五輪代表争いで1歩リードしている樋口新葉 今季前半戦の代表選考レースで優位に立っているのは、グランプリ(GP)シリーズで2戦とも表彰台に乗った樋口新葉だろう。ロシア杯で3位、中国杯では2位と、ひとり気を吐いた。ジャッジの評価も高く、今季初戦のロンバルディア杯からGPファイナルまでの4戦で、すべて合計200点超えの得点をマーク。世界で表彰台争いができる力を身につけてきたと言っていい。

 昨年まで2年連続準優勝の全日本だが、今年こそは優勝を決めてすっきりと五輪切符も手に入れたいはず。樋口らしさを十二分に引き出す最強のプログラム、ショートプログラム(SP)『ジプシーダンス』とフリー『007スカイフォール』で念願を叶えたいところだ。

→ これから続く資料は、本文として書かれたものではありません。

(** A buffer is [None] for NULL. *)
Definition mq_verifysend (mqdes : Z) (msg : option (list Z)) (msglen prio : Z) : M Z :=
  if (negb (bool_decide (is_Some msg)) || is_null mqdes || (prio <? 0)
      || (MQ_PRIO_MAX <? prio))%bool
  then on_sems (set_errno EINVAL) ;; ret ERROR
  else
    f <- rdd oflags mqdes ;;
    if Z.land f O_WROK =? 0 then on_sems (set_errno EPERM) ;; ret ERROR
    else
      q <- rdd msgq mqdes ;;
      size <- rdq maxmsgsize q ;;
      if size <? msglen then on_sems (set_errno EMSGSIZE) ;; ret ERROR
      else ret OK.

Definition is_full (msgq : Z) : M bool :=
  n <- rdq nmsgs msgq ;; m <- rdq maxmsgs msgq ;; ret (m <=? n).

(** The loop of [mq_waitsend], until the queue is not full. *)
Definition mq_waitsend_loop (msgq : Z) : M (outcome Z) :=
  full <- is_full msgq ;;
  if full : bool then wait_for NotFull msgq ;; ret Waiting else ret (Ended OK).

Definition mq_waitsend (mqdes : Z) : M (outcome Z) :=
  q <- rdd msgq mqdes ;;
  full <- is_full q ;;
  if full : bool then
    f <- rdd oflags mqdes ;;
    if negb (Z.land f O_NONBLOCK =? 0) then
      on_sems (set_errno EAGAIN) ;; ret (Ended ERROR)
    else mq_waitsend_loop q
  else ret (Ended OK).

(** The task runs again. *)
Definition mq_waitsend_return (msgq : Z) : M (outcome Z) :=
  e <- on_sems get_errno ;;
  if negb (e =? OK) then ret (Ended ERROR) else mq_waitsend_loop msgq.

(** The search of [mq_dosend]: [prev] and [next]. *)
Fixpoint msg_search (fuel : nat) (prio prev next : Z) : M (Z * Z) :=
  match fuel with
  | O => fail
  | S fuel =>
      if is_null next then ret (prev, next)
      else
        p <- rdm priority next ;;
        if prio <=? p then n <- mnext next ;; msg_search fuel prio next n
        else ret (prev, next)
  end.

(** The notification of the task that asked for one. *)
Definition notify (msgq : Z) : M unit :=
  d <- rdq ntmqdes msgq ;;
  if is_null d then ret tt
  else
    event <- rdq ntevent msgq ;;
    pid <- rdq ntpid msgq ;;
    wrq (with_notify NULL INVALID_PROCESS_ID zero_event) msgq ;;
    if sigev_notify event =? SIGEV_SIGNAL then
      r <- sig_mqnotempty pid (sigev_signo event) (sigev_value event) ;; check (0 <=? r)
    else ret tt.

(** The message is filled and inserted: the first half of [mq_dosend]. *)
Definition put_msg (msgq mqmsg : Z) (msg : list Z) (msglen prio : Z) : M unit :=
  wrm (with_header prio msglen) mqmsg ;;
  old <- rdm mail mqmsg ;;
  match memcpy old msg msglen with
  | None => fail
  | Some b =>
      wrm (with_mail b) mqmsg ;;
      q <- get (fun s => mlists s (MSGLIST msgq)) ;;
      fuel <- msgs_fuel ;;
      pn <- msg_search fuel prio NULL (head q) ;;
      let '(prev, _) := pn in
      (if negb (is_null prev) then add_to (MSGLIST msgq) (sq_addafter prev mqmsg)
       else add_to (MSGLIST msgq) (sq_addfirst mqmsg)) ;;
      n <- rdq nmsgs msgq ;;
      wrq (with_nmsgs (n + 1)) msgq
  end.

Definition mq_dosend (mqdes mqmsg : Z) (msg : list Z) (msglen prio : Z) : M Z :=
  _ <- on_sched sched_lock ;;
  q <- rdd msgq mqdes ;;
  put_msg q mqmsg msg msglen prio ;;
  notify q ;;
  wake_waiter NotEmpty q ;;
  _ <- on_sched sched_unlock ;;
  ret OK.

(** [mq_send] after [mq_waitsend] returned [w]; [true]: the caller was
    switched out by [sched_unlock]. *)
Definition mq_send_finish (mqdes : Z) (msg : list Z) (msglen prio : Z) (w : outcome Z) :
    M (outcome (Z * bool)) :=
  match w with
  | Waiting => ret Waiting
  | Ended r =>
      mqmsg <- (if r =? OK then
                  m <- mq_msgalloc ;;
                  (if is_null m then on_sems (set_errno ENOMEM) else ret tt) ;; ret m
                else ret NULL) ;;
      r <- (if negb (is_null mqmsg) then mq_dosend mqdes mqmsg msg msglen prio
            else ret ERROR) ;;
      switched <- on_sched sched_unlock ;;
      ret (Ended (r, switched))
  end.

Definition mq_send (mqdes : Z) (msg : option (list Z)) (msglen prio : Z) :
    M (outcome (Z * bool)) :=
  v <- mq_verifysend mqdes msg msglen prio ;;
  if negb (v =? OK) then ret (Ended (ERROR, false))
  else
    _ <- on_sched sched_lock ;;
    q <- rdd msgq mqdes ;;
    irq <- on_sched up_interrupt_context ;;
    n <- rdq nmsgs q ;;
    m <- rdq maxmsgs q ;;
    w <- (if (irq || (n <? m))%bool then ret (Ended OK) else mq_waitsend mqdes) ;;
    mq_send_finish mqdes (default [] msg) msglen prio w.

(** The end of [mq_send] when the task that waits for the queue [q] runs
    again. *)
Definition mq_send_return (mqdes q : Z) (msg : list Z) (msglen prio : Z) :
    M (outcome (Z * bool)) :=
  w <- mq_waitsend_return q ;;
  mq_send_finish mqdes msg msglen prio w.

(** * Receiving: mq_rcvinternal.c, mq_receive.c *)

Definition mq_verifyreceive (mqdes : Z) (msg : option (list Z)) (msglen : Z) : M Z :=
  if (negb (bool_decide (is_Some msg)) || is_null mqdes)%bool
  then on_sems (set_errno EINVAL) ;; ret ERROR
  else
    f <- rdd oflags mqdes ;;
    if Z.land f O_RDOK =? 0 then on_sems (set_errno EPERM) ;; ret ERROR
    else
      q <- rdd msgq mqdes ;;
      size <- rdq maxmsgsize q ;;
      if msglen <? size then on_sems (set_errno EMSGSIZE) ;; ret ERROR
      else ret OK.

(** The end of [mq_waitreceive], with the message or NULL. *)
Definition count_received (msgq rcvmsg : Z) : M (outcome Z) :=
  (if is_null rcvmsg then ret tt
   else n <- rdq nmsgs msgq ;; wrq (with_nmsgs (n - 1)) msgq) ;;
  ret (Ended rcvmsg).

(** The loop of [mq_waitreceive], from its test on. *)
Definition mq_waitreceive_loop (mqdes q : Z) : M (outcome Z) :=
  rcvmsg <- remfirst (MSGLIST q) ;;
  if is_null rcvmsg then
    f <- rdd oflags mqdes ;;
    if Z.land f O_NONBLOCK =? 0 then wait_for NotEmpty q ;; ret Waiting
    else on_sems (set_errno EAGAIN) ;; count_received q NULL
  else count_received q rcvmsg.

Definition mq_waitreceive (mqdes : Z) : M (outcome Z) :=
  q <- rdd msgq mqdes ;; mq_waitreceive_loop mqdes q.

(** The task runs again. *)
Definition mq_waitreceive_return (mqdes q : Z) : M (outcome Z) :=
  e <- on_sems get_errno ;;
  if negb (e =? OK) then count_received q NULL else mq_waitreceive_loop mqdes q.

(** What a receiver gets: the result, the buffer, what is stored at [prio]. *)
Record received := Received { rcv_ret : Z; rcv_buf : list Z; rcv_prio : option Z }.

Definition mq_doreceive (mqdes mqmsg : Z) (ubuffer : list Z) (prio : Z) : M received :=
  rcvmsglen <- rdm msglen mqmsg ;;
  m <- rdm mail mqmsg ;;
  match memcpy ubuffer m rcvmsglen with
  | None => fail
  | Some b =>
      p <- (if is_null prio then ret None else p <- rdm priority mqmsg ;; ret (Some p)) ;;
      mq_msgfree mqmsg ;;
      q <- rdd msgq mqdes ;;
      wake_waiter NotFull q ;;
      ret (Received rcvmsglen b p)
  end.

(** [mq_receive] after [mq_waitreceive] returned [w]. *)
Definition mq_receive_finish (mqdes : Z) (msg : list Z) (prio : Z) (w : outcome Z) :
    M (outcome (received * bool)) :=
  match w with
  | Waiting => ret Waiting
  | Ended mqmsg =>
      r <- (if is_null mqmsg then ret (Received ERROR msg None)
            else mq_doreceive mqdes mqmsg msg prio) ;;
      switched <- on_sched sched_unlock ;;
      ret (Ended (r, switched))
  end.

Definition mq_receive (mqdes : Z) (msg : option (list Z)) (msglen prio : Z) :
    M (outcome (received * bool)) :=
  irq <- on_sched up_interrupt_context ;;
  check (negb irq) ;;
  v <- mq_verifyreceive mqdes msg msglen ;;
  if negb (v =? OK) then ret (Ended (Received ERROR (default [] msg) None, false))
  else
    _ <- on_sched sched_lock ;;
    w <- mq_waitreceive mqdes ;;
    mq_receive_finish mqdes (default [] msg) prio w.

(** The end of [mq_receive] when the task that waits for the queue [q] runs
    again. *)
Definition mq_receive_return (mqdes q : Z) (msg : list Z) (prio : Z) :
    M (outcome (received * bool)) :=
  w <- mq_waitreceive_return mqdes q ;;
  mq_receive_finish mqdes msg prio w.

(** * The end of a wait: mq_waitirq.c, mq_recover.c, mq_sndtimeout, mq_rcvtimeout *)

Definition side_of (st : tstate) : option side :=
  match st with
  | TSTATE_WAIT_MQNOTEMPTY => Some NotEmpty
  | TSTATE_WAIT_MQNOTFULL => Some NotFull
  | _ => None
  end.

Definition mq_waitirq (wtcb errcode : Z) : M unit :=
  st <- on_sched (rd task_state wtcb) ;;
  match side_of st with
  | None => ret tt
  | Some w =>
      q <- rd_waitq wtcb ;;
      check (negb (is_null q)) ;;
      wr_waitq wtcb NULL ;;
      n <- rdq (nwait w) q ;;
      check (0 <? n) ;;
      wrq (with_nwait w (n - 1)) q ;;
      on_sems (wr_pterrno wtcb errcode) ;;
      _ <- on_sched (up_unblock_task wtcb) ;; ret tt
  end.

Definition mq_recover (tcb : Z) : M unit :=
  st <- on_sched (rd task_state tcb) ;;
  match side_of st with
  | None => ret tt
  | Some w =>
      q <- rd_waitq tcb ;;
      check (negb (is_null q)) ;;
      n <- rdq (nwait w) q ;;
      check (0 <? n) ;;
      wrq (with_nwait w (n - 1)) q
  end.

(** [mq_sndtimeout] and [mq_rcvtimeout]. *)
Definition mq_timeout (w : side) (pid : Z) : M unit :=
  wtcb <- on_sems (sched_gettcb pid) ;;
  if is_null wtcb then ret tt
  else
    st <- on_sched (rd task_state wtcb) ;;
    if bool_decide (st = wait_state w) then mq_waitirq wtcb ETIMEDOUT else ret tt.
Definition mq_sndtimeout : Z -> M unit := mq_timeout NotFull.
Definition mq_rcvtimeout : Z -> M unit := mq_timeout NotEmpty.
End mq.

 気迫のこもった公式練習を見せた樋口は、「(最下位の6位に終わったGPファイナルが)すごく悔しかったので、その悔しさを一番大事なこの全日本にぶつけられるように、悔いの残らない練習をしてきました。落ち着いて滑りたいですし、しっかりと練習してきたことを出し切りたいです」と、意気込みを語った。